Dreaming Among Debris

Sayan Aich Bhowmik’s debut collection, I Will Come with a Lighthouse (Hawakal Publishers) dissolves the space between innate and extraneous, past and present, dreams and disillusionments, commonplace and cosmic, seamlessly flitting through rooms, cities, memory, borders and history.

- Ritoshree Chatterjee

 

Well-written poetry has a penchant for taking its readers through the realms that have made and un-made the poets themselves. Sayan Aich Bhowmik’s debut collection, I Will Come with a Lighthouse (Hawakal Publishers) dissolves the space between innate and extraneous, past and present, dreams and disillusionments, commonplace and cosmic, seamlessly flitting through rooms, cities, memory, borders, and history. 

As the poet lets us know in his Acknowledgements, the poems emerge out of negotiations with “notions of identity and the spectre of belonging, a constant grappling with versions of the self and their idiosyncrasies”. Often, these verses are reflections on love, longing, and loss, and a yearning for times and places that have only come to exist in memories and dreams

Bhowmick’s voice, too, remains one plagued with the ravaged consciousness of the disillusioned city-dweller, one that is spent and stretched to the hilt. This voice rises from the debris that remains after innocence is desecrated, hope withered, and vitality wrecked—all the while marked by excruciating awareness.  On account of its resilience, it comes to bear the insignia of hope and mettle, enough to envisage home. 

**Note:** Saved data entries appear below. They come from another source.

Lemma owned_at_path (root : Module) (p : path) (N : Module) (k : string)
    (v : Parameter_) :
  at_path root p = Some N -> In (k, v) (_parameters N) ->
  In (p ++ [k], v) (owned root).
Proof.
  revert root. induction p as [|c p IH]; intros [mods params flds]; simpl.
  - intros [= <-] Hin. apply in_or_app. left.
    apply in_map_iff. now exists (k, v).
  - destruct (dict_get c mods) as [child|] eqn:E; [|discriminate].
    intros HN Hin. apply in_or_app. right. apply in_flat_map.
    exists (c, child). split; [now apply dict_get_In|].
    apply in_map_iff. exists (p ++ [k], v). split; [reflexivity|].
    now apply IH.
Qed.

(** A parameter registered on a node of the tree is enumerated by the root
    under the dotted path of that node followed by its name: the name is among
    those returned, and it leads to the new parameter when the dotted paths of
    the tree are pairwise distinct. *)
Theorem add_parameter_below_is_enumerated (root : Module) (p : path)
    (N : Module) (k : string) (v : Value) (root' : Module) :
  at_path root p = Some N ->
  call_at (fun m => fst (add_parameter m k v)) p root = Some root' ->
  In (String.concat "." (p ++ [k])) (keys (named_parameters root'))
  /\ (NoDup (keys (named_parameters_spec root')) ->
      dict_get (String.concat "." (p ++ [k])) (named_parameters root')
      = Some (snd (add_parameter N k v))).
Proof.
  intros HN Hcall.
  destruct (call_at_defined (fun m => fst (add_parameter m k v)) root p N HN)
    as (r & Hr & Hq).
  rewrite Hcall in Hr. injection Hr as <-.
  specialize (Hq []). rewrite app_nil_r in Hq. simpl in Hq.
  assert (Hown : In (p ++ [k], snd (add_parameter N k v)) (owned root')).
  { apply (owned_at_path root' p _ k _ Hq). simpl.
    apply dict_get_In, dict_get_set_eq. }
  assert (Hspec : In (String.concat "." (p ++ [k]), snd (add_parameter N k v))
                     (named_parameters_spec root')).
  { unfold named_parameters_spec. apply in_map_iff.
    now exists (p ++ [k], snd (add_parameter N k v)). }
  unfold named_parameters, items. split.
  - apply keys_named_parameters.
    change (String.concat "." (p ++ [k]))
      with (fst (String.concat "." (p ++ [k]), snd (add_parameter N k v))).
    now apply in_map.
  - intros Hnd. rewrite (_named_parameters_exact root' Hnd).
    now apply dict_get_of_In.
Qed.

Lemma add_parameter_below_is_enumerated_witness :
  at_path root_p_a ["a"] = Some child_a
  /\ call_at (fun m => fst (add_parameter m "q" (VInt 3))) ["a"] root_p_a
     = Some (mkModule
               [("a", mkModule []
                        [("p2", mkParameter (VInt 10) (Some "p2"));
                         ("q", mkParameter (VInt 3) (Some "q"))]
                        [("training", VBool true)])]
               [("p", mkParameter (VInt 5) (Some "p"))]
               [("training", VBool true)])
  /\ In "a.q"
       (keys (named_parameters
                (mkModule
                   [("a", mkModule []
                            [("p2", mkParameter (VInt 10) (Some "p2"));
                             ("q", mkParameter (VInt 3) (Some "q"))]
                            [("training", VBool true)])]
                   [("p", mkParameter (VInt 5) (Some "p"))]
                   [("training", VBool true)]))).
Proof.
  split; [reflexivity|]. split; [reflexivity|].
  exact (proj1 (add_parameter_below_is_enumerated root_p_a ["a"] child_a "q"
                  (VInt 3) _ eq_refl eq_refl)).
Defined.

(** ** Text: splitting and joining lines *)


Lemma string_app_nil_r (a : string) : (a ++ "")%string = a.
Proof. induction a as [|x a IH]; simpl; [reflexivity | now rewrite IH]. Qed.

Lemma contains_app (c : ascii) (a b : string) :
  contains c (a ++ b) = contains c a || contains c b.
Proof.
  induction a as [|x a IH]; simpl; [reflexivity|].
  now rewrite IH, orb_assoc.
Qed.

Lemma contains_spaces (n : nat) : contains nl_char (spaces n) = false.
Proof. induction n as [|n IH]; simpl; [reflexivity | exact IH]. Qed.

Lemma split_not_nil (c : ascii) (s : string) : split c s <> [].
Proof.
  destruct s as [|x s]; simpl; [discriminate|].
  destruct (Ascii.eqb x c); [discriminate|].
  destruct (split c s); discriminate.
Qed.

(** Joining the pieces of a split gives the text back. *)
Lemma concat_split (c : ascii) (s : string) :
  String.concat (String c "") (split c s) = s.
Proof.
  induction s as [|x s IH]; simpl; [reflexivity|].
  destruct (Ascii.eqb_spec x c) as [->|Hne].
  - destruct (split c s) as [|piece pieces] eqn:E.
    + now destruct (split_not_nil c s).
    + cbn [String.concat]. cbn [String.concat] in IH. now rewrite IH.
  - destruct (split c s) as [|piece pieces] eqn:E.
    + now destruct (split_not_nil c s).
    + destruct pieces as [|piece' pieces]; simpl in *; now rewrite IH.
Qed.

Lemma split_pieces (c : ascii) (s : string) :
  Forall (fun piece => contains c piece = false) (split c s).
Proof.
  induction s as [|x s IH]; simpl; [now repeat constructor|].
  destruct (Ascii.eqb x c) eqn:Ex; [now constructor|].
  destruct (split c s) as [|piece pieces]; [now repeat constructor; simpl; rewrite Ex|].
  inversion IH; subst. constructor; [|assumption].
  simpl. now rewrite Ex.
Qed.

Lemma split_one_piece (c : ascii) (s : string) :
  contains c s = false -> split c s = [s].
Proof.
  induction s as [|x s IH]; simpl; [reflexivity|].
  intros H. apply orb_false_elim in H as [Hx Hs].
  rewrite Hx, (IH Hs). reflexivity.
Qed.

Lemma split_app_sep (c : ascii) (a b : string) :
  split c (a ++ String c b) = split c a ++ split c b.
Proof.
  induction a as [|x a IH]; simpl.
  - now rewrite Ascii.eqb_refl.
  - rewrite IH. destruct (Ascii.eqb x c); [reflexivity|].
    destruct (split c a) as [|piece pieces] eqn:E; [|reflexivity].
    now destruct (split_not_nil c a).
Qed.


Lemma concat_two (c : ascii) (x y : string) (l : list string) :
  String.concat (String c "") (x :: y :: l)
  = (x ++ String c (String.concat (String c "") (y :: l)))%string.
Proof. reflexivity. Qed.

(** Splitting the join of pieces without separator gives the pieces back. *)
Lemma split_concat (c : ascii) (pieces : list string) :
  pieces <> [] ->
  Forall (fun piece => contains c piece = false) pieces ->
  split c (String.concat (String c "") pieces) = pieces.
Proof.
  induction pieces as [|piece pieces IH]; [congruence|].
  intros _ H. inversion H as [|? ? Hp Hps]; subst.
  destruct pieces as [|piece' pieces].
  - simpl. now apply split_one_piece.
  - rewrite concat_two, split_app_sep, (split_one_piece _ _ Hp), IH;
      [reflexivity | discriminate | assumption].
Qed.

(** ** Text representation of a module *)

(** The lines of an indented text. *)
Lemma addindent_split (s : string) (numSpaces : nat) :
  split nl_char (_addindent s numSpaces) =
    match split nl_char s with
    | first :: rest =>
        first :: map (fun line => (spaces numSpaces ++ line)%string) rest
    | [] => []
    end.
Proof.
  assert (Hpieces := split_pieces nl_char s).
  unfold _addindent.
  destruct (split nl_char s) as [|first rest] eqn:E.
  - now destruct (split_not_nil nl_char s).
  - inversion Hpieces as [|? ? Hfirst Hrest]; subst.
    destruct rest as [|line rest]; [simpl; now rewrite E|].
    cbn [length Nat.eqb].
    change (first ++ nl ++ ?t)%string with (first ++ String nl_char t)%string.
    rewrite split_app_sep, (split_one_piece _ _ Hfirst). cbn [app].
    f_equal. apply split_concat; [discriminate|].
    apply Forall_map. eapply Forall_impl; [|exact Hrest].
    intros l Hl. simpl. now rewrite contains_app, contains_spaces.
Qed.

(** [_addindent] keeps the first line and puts [numSpaces] spaces before
    every other line: the number of lines stays, a text of one line is
    returned as it is, and so is every text when [numSpaces] is zero. *)
Theorem addindent_lines (s : string) (numSpaces : nat) :
  text_lines (_addindent s numSpaces) =
    match text_lines s with
    | first :: rest =>
        first :: map (fun line => (spaces numSpaces ++ line)%string) rest
    | [] => []
    end
  /\ length (text_lines (_addindent s numSpaces)) = length (text_lines s)
  /\ (contains nl_char s = false -> _addindent s numSpaces = s)
  /\ _addindent s 0 = s.
Proof.
  assert (Hjoin := concat_split nl_char s).
  assert (Hmain := addindent_split s numSpaces).
  unfold text_lines.
  split; [exact Hmain|]. split; [|split].
  - rewrite Hmain. destruct (split nl_char s); simpl; [reflexivity|].
    now rewrite length_map.
  - intros H. unfold _addindent. now rewrite (split_one_piece _ _ H).
  - unfold _addindent.
    destruct (split nl_char s) as [|first rest] eqn:E; [now simpl|].
    destruct rest as [|line rest]; [reflexivity|].
    cbn [length Nat.eqb].
    rewrite (map_ext (fun l => (spaces 0 ++ l)%string) (fun l => l)) by reflexivity.
    rewrite map_id. exact Hjoin.
Qed.









(** ** Reading an attribute after an assignment *)

Lemma special_false (key : string) :
  special key = false ->
  String.eqb key "_modules" = false /\ String.eqb key "_parameters" = false.
Proof.
  unfold special, special_names. cbn [existsb]. intros H.
  apply orb_false_elim in H as [H1 H]. apply orb_false_elim in H as [H2 _].
  now split.
Qed.

(** Assign, then read the attribute: a plain value is read back, whatever
    parameter or child bears the name; a parameter or a module assigned to a
    name that the default lookup finds (a plain field, an attribute of the
    class) stays hidden, and the read yields what it yielded before; otherwise
    a parameter is read back, and a module is read back unless a parameter is
    registered under the name. *)
Theorem read_after_assignment (object_attr : string -> bool) (self : Module)
    (key : string) (val : Obj) (self' : Module) :
  special key = false ->
  __setattr__ self key val = Some self' ->
  getattr object_attr self' key =
    match val with
    | OValue v => Ok (AObj (OValue v))
    | OParameter p =>
        if found_by_default object_attr self key
        then getattr object_attr self key
        else Ok (AObj (OParameter p))
    | OModule c =>
        if found_by_default object_attr self key
        then getattr object_attr self key
        else
          match dict_get key (_parameters self) with
          | Some p => Ok (AObj (OParameter p))
          | None => Ok (AObj (OModule c))
          end
    end.
Proof.
  intros Hs. destruct (special_false key Hs) as [Hm Hp].
  unfold getattr, found_by_default, dict_mem, __getattr__.
  rewrite Hm, Hp, Hs. destruct val as [v|p|c]; simpl; rewrite ?Hs.
  - intros [= <-]. simpl. now rewrite dict_get_set_eq.
  - intros [= <-]. simpl.
    destruct (dict_get key (fields self)); [reflexivity|]. simpl.
    destruct (class_attr object_attr key); [reflexivity|].
    now rewrite dict_get_set_eq.
  - intros [= <-]. simpl.
    destruct (dict_get key (fields self)); [reflexivity|]. simpl.
    destruct (class_attr object_attr key); [reflexivity|].
    rewrite dict_get_set_eq. now destruct (dict_get key (_parameters self)).
Qed.

Lemma read_after_assignment_witness :
  special "training" = false
  /\ __setattr__ Module_init "training" (OParameter one)
     = Some (mkModule [] [("training", one)] [("training", VBool true)])
  /\ getattr cpython_attr
       (mkModule [] [("training", one)] [("training", VBool true)]) "training"
     = Ok (AObj (OValue (VBool true))).
Proof.
  split; [reflexivity|]. split; [reflexivity|].
  exact (read_after_assignment cpython_attr Module_init "training"
           (OParameter one) _ eq_refl eq_refl).
Defined.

With verses marked by negative spaces and ‘absent presence’(s), Bhowmick trails along the prosaic everydayness which haunts a disenchanted urban existence. Letters lie unclaimed at the post office, names disappear from telephone directories, rooms turn too small for sunsets, cities and small towns ‘escape maps’, empty streets remain overcast by “the irritating sound / of the sky dragging its feet”, and days become, “clerks going to office / same routes, same trajectories / without fail, without orgasm.”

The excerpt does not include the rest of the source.